# human-level control through deep reinforcement learning

## Contents

## Introduction

Reinforcement learning is "the study of how animals and artificial systems can learn to optimize their behaviour in the face of rewards and punishments" <ref>Dayan, Peter and Watkins, Christopher. "Reinforcement Learning." Encyclopedia of Cognitive Science.</ref>. Attempting to teach a dog a new trick is an example of this type of learning in animals, as the dog will (hopefully) learn that when it does the desired trick, it obtains a reward. The process is similar in artificial systems. For a given task, the algorithm for reinforcement learning selects an action that maximizes the expected cumulative future reward at every step in time, given the current state of the process. Then, it will carry out this action, observe the reward, and update the model to incorporate information about the reward generated by the action. The natural connection to neuroscience and animal behaviour makes reinforcement learning an attractive machine learning paradigm.

When creating artificial systems based on machine learning, however, we run into the problem of finding efficient representations from high-dimensional inputs. Furthermore, these representations need to use high-dimensional information from past experiences and generalize to new situations. The human brain is adept at this type of learning, using systems involving dopamine in the neurons with a similar structure to reinforcement learning algorithms <ref> Schultz, W., Dayan, P. & Montague, P. R. A neural substrate of prediction and reward. Science 275, 1593–1599 (1997) </ref>. Unfortunately, previous models have only been able replicate the success of humans on fully-observable, low-dimensional problems, such as backgammon <ref> Tesauro, Gerald. TD-Gammon, a self-teaching backgammon program, achieves master's play. AAAI Techinical Report (1993)</ref>.

In the paper that is summarized below <ref name = "main">Mnih, Volodymyr et. al. "Human-level control through deep reinforcement learning." Nature 518, 529-533 (2015) </ref>, a new structure called a deep Q-network (DQN) is proposed to handle high-dimensional inputs directly. The task that the DQN model is tested on is playing Atari 2600 games, where the only input data are the pixels displayed on the screen and the score of the game. It turns out that the DQN produces state-of-the-art results in this particular task, as we will see.

## Problem Description

The goal of this research is to create a framework that would be able to excel at a variety of challenging learning tasks - a common goal in artificial intelligence. To that end, the DQN network is proposed, which combines reinforcement learning with deep neural networks <ref name = "main"></ref>. In particular, a deep convolutional network will be used to approximate the so-called optimal action-value function

- [math]Q^*\left(s,a\right) = \max_\pi \mathop{\mathbb{E}}\left[r_t + \gamma r_{t+1} + \gamma^2 r_{t+2} + \ldots | s_t=s, a_t=a, \pi\right][/math]
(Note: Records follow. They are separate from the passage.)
(** * lonebits/callable: the Firebase [https.onCall] adapter

    A shallow embedding of [response.go] and [callable.go] together with
    the properties of the request dispatch and of the error mapping.

    Conventions of the embedding.
    - [StatusCode] is Go's [int]; it is an integer of [Z], so that values
      outside the enumeration exist, as they do in Go.
    - [http.Header] is a finite map from header names to the list of their
      values.  Header names are the canonical spellings used in the source
      (Go canonicalises names on both sides of every access).
    - A response writer is a recorder in the style of
      [httptest.ResponseRecorder]: the live header map, the status and the
      header snapshot taken by the first [WriteHeader], and what was
      written to the body.
    - Functions of other packages ([mime.ParseMediaType], the auth client,
      the user's [Handle] method and its JSON unmarshalling) are values
      handed to the model; the package's own code is written out. *)

From Stdlib Require Import ZArith String Ascii List Bool Lia.
From stdpp Require Import base option list gmap strings.
Import ListNotations.

#[local] Set Warnings "-register-all".

Local Open Scope Z_scope.
Local Open Scope string_scope.

(** * Package [fmt], [strings]: the functions the package calls *)

Module Strings.

(** [fmt.Sprintf] on operands already rendered as text ([%s] and [%v]
    print a string as it is and an error through its [Error] method).
    The package uses the verbs [%s] and [%v] only; [%%] is the literal
    percent sign, a verb with no operand left prints Go's [MISSING]
    marker, and any other verb is copied unchanged. *)
Fixpoint Sprintf (format : string) (a : list string) : string :=
  match format with
  | EmptyString => EmptyString
  | String c rest =>
      if bool_decide (c = "%"%char) then
        match rest with
        | EmptyString => "%!(NOVERB)"
        | String v rest' =>
            if bool_decide (v = "s"%char) || bool_decide (v = "v"%char) then
              match a with
              | x :: a' => x +:+ Sprintf rest' a'
              | [] => String "%" (String "!" (String v "(MISSING)")) +:+ Sprintf rest' []
              end
            else if bool_decide (v = "%"%char) then String "%" (Sprintf rest' a)
            else String c (String v (Sprintf rest' a))
        end
      else String c (Sprintf rest a)
  end.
which is the maximum cumulative sum of rewards [math]r_t\,[/math] discounted by [math]\,\gamma[/math] at each timestep [math]t\,[/math]. Here, [math]\,\gamma \in [0,1] [/math] denotes the discout factor that wighs the importance of more distant rewards. Setting [math]\,\gamma[/math] to zero results in a single-step RL problem in which only current reward is important. Setting [math]\,\gamma[/math] to one results in a system in which cumulative reward needs to be optimized. .This sum can be achieved from a policy [math]\pi = P\left(a|s\right)[/math] after making an observation [math]\,s[/math] and taking an action [math]\,a[/math] <ref name = "main"></ref>.

During learning, we apply Q-learning updates, on samples (or minibatches) of experience [math](s,a,r,s')\sim U(D)[/math], drawn uniformly at random from the pool of stored samples. The Q-learning update at iteration *I* uses the following loss function:

[math] L_i(\theta_i) = \mathbb E_{(s,a,r,s')\sim U(D)}[(r+\gamma \max_{a'} Q(s',a';\theta_i^-)-Q(s,a;\theta_i))^2] [/math]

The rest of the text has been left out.